In 2015, Labour and the rest of the country moved in opposite directions. Labour’s general election defeat brought into doubt the extent of the appeal of Miliband’s more muscular state. Jeremy Corbyn’s ascent indicated that Labour considered Miliband’s offer too tepid.

“Now,” Brown continued in his New Statesman interview, “the fiscal orthodoxy has changed. What we were criticised for in 2009-10 is understood to be the best way of dealing with a crisis. We’ve got to understand that the only way that you can replace spending power and economic activity when the private sector fails to be able to invest, and consumers are not spending and people are not able to work, is that the government steps in.”

It must be hoped that Brown is right about the fiscal orthodoxy. Yet Jo Harding reminded Uncut, “local authorities are facing a £10 billion black hole due to coronavirus.”

This is despite Local Government Secretary Robert Jenrick telling 300 English council leaders and sector bodies in a conference call on 16 March that the government would do “whatever is necessary” to help them tackle coronavirus.

The gulf between Jenrick’s unfulfilled promise and Harding’s bleak reality suggest Brown might be wrong – at least insofar as fiscal orthodoxy is interpreted by the government. This is worrying because to add austerity to coronavirus disruption would be to needlessly deepen our economic and social malaise.

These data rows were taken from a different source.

Lemma missing_key_is_malformed_response_witness :
  phase1_response callback (scripted no_token ok_keystone) = Some no_token ∧
  (∅ : gmap string json) !! "access_token" = None ∧
  result (authenticate callback (scripted no_token ok_keystone))
    = inl (MalformedResponseError "access_token") ∧
  issued (scripted no_token ok_keystone)
    (session_after (authenticate callback (scripted no_token ok_keystone)))
    = [token_request (config callback) (payload_of callback)].
Proof.
  split_and!; [reflexivity..| |];
    apply (missing_key_is_malformed_response callback
             (scripted no_token ok_keystone) no_token ∅);
    reflexivity.
Defined.

(** C5 as stated fails: a password plugin constructed with
    grant_type="refresh_token" sends that grant type, not "password". *)
Lemma password_flow_with_another_grant_type :
  ∃ payload : gmap string pyval,
    phase1_payload (scripted ok_token ok_keystone)
      (session_after (authenticate refresher (scripted ok_token ok_keystone)))
      = Some payload ∧
    payload !! "grant_type" = Some (PyStr "refresh_token") ∧
    payload !! "grant_type" ≠ Some (PyStr "password").
Proof.
  eexists. split; [reflexivity|]. split; [reflexivity|]. vm_compute. discriminate.
Qed.

(** Configured with "id_token", both flows send the id token and ignore the
    access token that the same response holds. *)
Lemma token_key_is_access_token_type_witness :
  _OidcBase.access_token_type (config alice_id) = "id_token" ∧
  _OidcBase.access_token_type (config callback_id) = "id_token" ∧
  phase2_headers (scripted both_tokens ok_keystone)
    (session_after (authenticate alice_id (scripted both_tokens ok_keystone)))
    = Some {[ "Authorization" := "Bearer IT456" ]} ∧
  phase2_headers (scripted both_tokens ok_keystone)
    (session_after (authenticate callback_id (scripted both_tokens ok_keystone)))
    = Some {[ "Authorization" := "Bearer IT456" ]}.
Proof.
  split_and!; [reflexivity..| |];
    apply (token_key_is_access_token_type alice_id callback_id
             (scripted both_tokens ok_keystone)
             (scripted both_tokens ok_keystone) both_tokens
             (<[ "id_token" := JStr "IT456" ]>
                {[ "access_token" := JStr "AT123" ]})
             eq_refl eq_refl eq_refl eq_refl eq_refl).
Defined.

Lemma bearer_header_is_verbatim_witness :
  phase1_response alice (scripted blank_token ok_keystone) = Some blank_token ∧
  length (issued (scripted blank_token ok_keystone)
            (session_after (authenticate alice (scripted blank_token ok_keystone))))
    = 2%nat ∧
  phase2_headers (scripted blank_token ok_keystone)
    (session_after (authenticate alice (scripted blank_token ok_keystone)))
    = Some {[ "Authorization" := "Bearer " ]}.
Proof.
  split; [reflexivity|].
  destruct (bearer_header_is_verbatim alice (scripted blank_token ok_keystone)
              blank_token {[ "access_token" := JStr "" ]} ""
              eq_refl eq_refl eq_refl eq_refl) as (Hlen & _ & Hblank).
  split; [exact Hlen|exact (Hblank eq_refl)].
Defined.

Lemma flows_are_one_exchange_witness :
  OidcPassword.base alice_instance = OidcAuthorizationCode.base twin_instance ∧
  (result (authenticate (Password alice_instance) (scripted ok_token ok_keystone)),
   session_after (authenticate (Password alice_instance)
                    (scripted ok_token ok_keystone)))
  = exchange (OidcPassword.base alice_instance)
      (payload_of (Password alice_instance)) (scripted ok_token ok_keystone) ∧
  (result (authenticate (AuthorizationCode twin_instance)
             (scripted ok_token ok_keystone)),
   session_after (authenticate (AuthorizationCode twin_instance)
                    (scripted ok_token ok_keystone)))
  = exchange (OidcPassword.base alice_instance)
      (payload_of (AuthorizationCode twin_instance))
      (scripted ok_token ok_keystone).
Proof.
  split; [reflexivity|].
  destruct (flows_are_one_exchange alice_instance twin_instance
              (scripted ok_token ok_keystone) eq_refl) as (Hpw & Hac & _).
  split; [exact Hpw|exact Hac].
Defined.

(** * Further properties of the calls *)

Section Calls.
Context `{Collaborators}.

(** When [post] returns a response, the remote side gave it, with a 2xx
    status. *)
Lemma answer_inr (s : Session) (req : Request) (resp : Response) :
  answer s req = inr resp ↔
  network s (sent s) req = Some resp ∧ is_2xx (status_code resp) = true.
Proof.
  unfold answer. destruct (network _ _ _) as [resp'|].
  - destruct (is_2xx (status_code resp')) eqn:Hok.
    + split; [by intros [= ->]|by intros [[= ->] _]].
    + split; [done|]. intros [[= ->] Hok']. congruence.
  - split; [done|by intros [? _]].
Qed.

(** A token comes out of a response exactly when its body is an object with
    a string under the key. *)
Lemma extract_token_inr (key : string) (resp : Response) (token : string) :
  extract_token key resp = inr token ↔
  ∃ m, json_body resp = Some (JObj m) ∧ m !! key = Some (JStr token).
Proof.
  unfold extract_token. split.
  - destruct (json_body resp) as [[| | | | |m]|]; try done.
    destruct (m !! key) as [[| | |token'| |]|] eqn:Hkey; try done.
    intros [= ->]. by exists m.
  - intros (m & -> & ->). done.
Qed.

(** X1: a password plugin sends what its constructor was given. For every
    choice of constructor arguments, the first request of a call is the POST
    to the [access_token_endpoint] argument, with [(client_id, client_secret)]
    as credentials and a payload made of the grant type (default "password"),
    the username and password (default None, kept as None in the payload) and
    the scope (default "profile"). *)
Theorem password_constructor_reaches_token_request
    (a i pr c cs e : string) (gt att : option string)
    (u pw : option pyval) (sc : option string) (s : Session) :
  head (issued s (session_after
          (authenticate
             (Password (OidcPassword.__init__ a i pr c cs e gt att u pw sc)) s)))
  = Some {| method := "POST";
            url := e;
            requests_auth := Some (c, cs);
            data := Some (list_to_map
                      [ ("grant_type", PyStr (default "password" gt));
                        ("username", default PyNone u);
                        ("password", default PyNone pw);
                        ("scope", PyStr (default "profile" sc)) ]);
            headers := None;
            authenticated := false |}.
Proof.
  destruct (issued_starts_with_token_request
              (Password (OidcPassword.__init__ a i pr c cs e gt att u pw sc)) s)
    as [rest ->].
  reflexivity.
Qed.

While the actions of Jenrick indicate otherwise, Boris Johnson’s insistence that his government will not revert to austerity reveals a recognition that the public mood has changed since the Conservatives enjoyed victories in 2010 and 2015 with an emphasis upon deficit reduction.

The masses are austerity fatigued and some elites are newly sympathetic. For example, in mid-May an FT editorial was headlined, “now is not the time to worry about the UK debt burden”.

Our Thursday night clapping may have seeded a desire for the kind of bigger state that Miliband anticipated after the financial crisis. Persistently low interest rates may also provide the means of financing this.

Right on cue, Miliband is back on the frontbench. “When crisis occurs,” Miliband recently recalled Milton Freidman saying on the Talking Politics podcast, “the actions that are taken depend on the ideas that are lying around.” Miliband reassured Talking Politics that there are more ideas around on “building back better” than there were in 2008-09.

“Is there some idea,” Miliband was asked, “where you really think, ‘oh, the time is now’?” “The Green New Deal.”

If low interest rates sustain an expanded role for the state, green infrastructure is one the best targets for this spending – after £10 billion has been found to plug the gap in local government finances.

The perils of “picking winners” is a traditional objection to government playing a bigger economic role. As there are only so many ways for us to get to a zero-carbon economy, this risk is minimised in relation to green infrastructure.

We are not picking a business or sector but a societal mission. Targeted upon zero emissions by 2050, with half of this reduction being achieved by 2030.

There is, therefore, an imperative to bring forward as much investment in green infrastructure as possible over coming years. When combined with a heightened public intolerance for austerity and a new fiscal orthodoxy, this environmental urgency adds to the sense that Miliband’s moment approaches.

The old may be dying but for the new to be truly born, Miliband does not just need to be back on the frontbench; he must return to government.

Talking Politics raised Rutger Bregman’s new book with Miliband (“a declaration of faith in the innate goodness and natural decency of human beings,” Stephen Fry). “Do you buy this argument?” “Yes!”

Human goodness – pace Bregman and Miliband – is not innate but a product (or not) of our environments. The point of Labour should not be to assume an innate goodness but to build a society where the goodness of as many people as possible finds expression.

This social nurturing would benefit from more physical nature – with Miliband referencing the importance of reforestation and tackling air pollution on Talking Politics. But Miliband should not get lost up Bregman’s intellectual cul-de-sac of innate goodness.

Good people are not good all the time, bad people are not bad all the time – context is everything.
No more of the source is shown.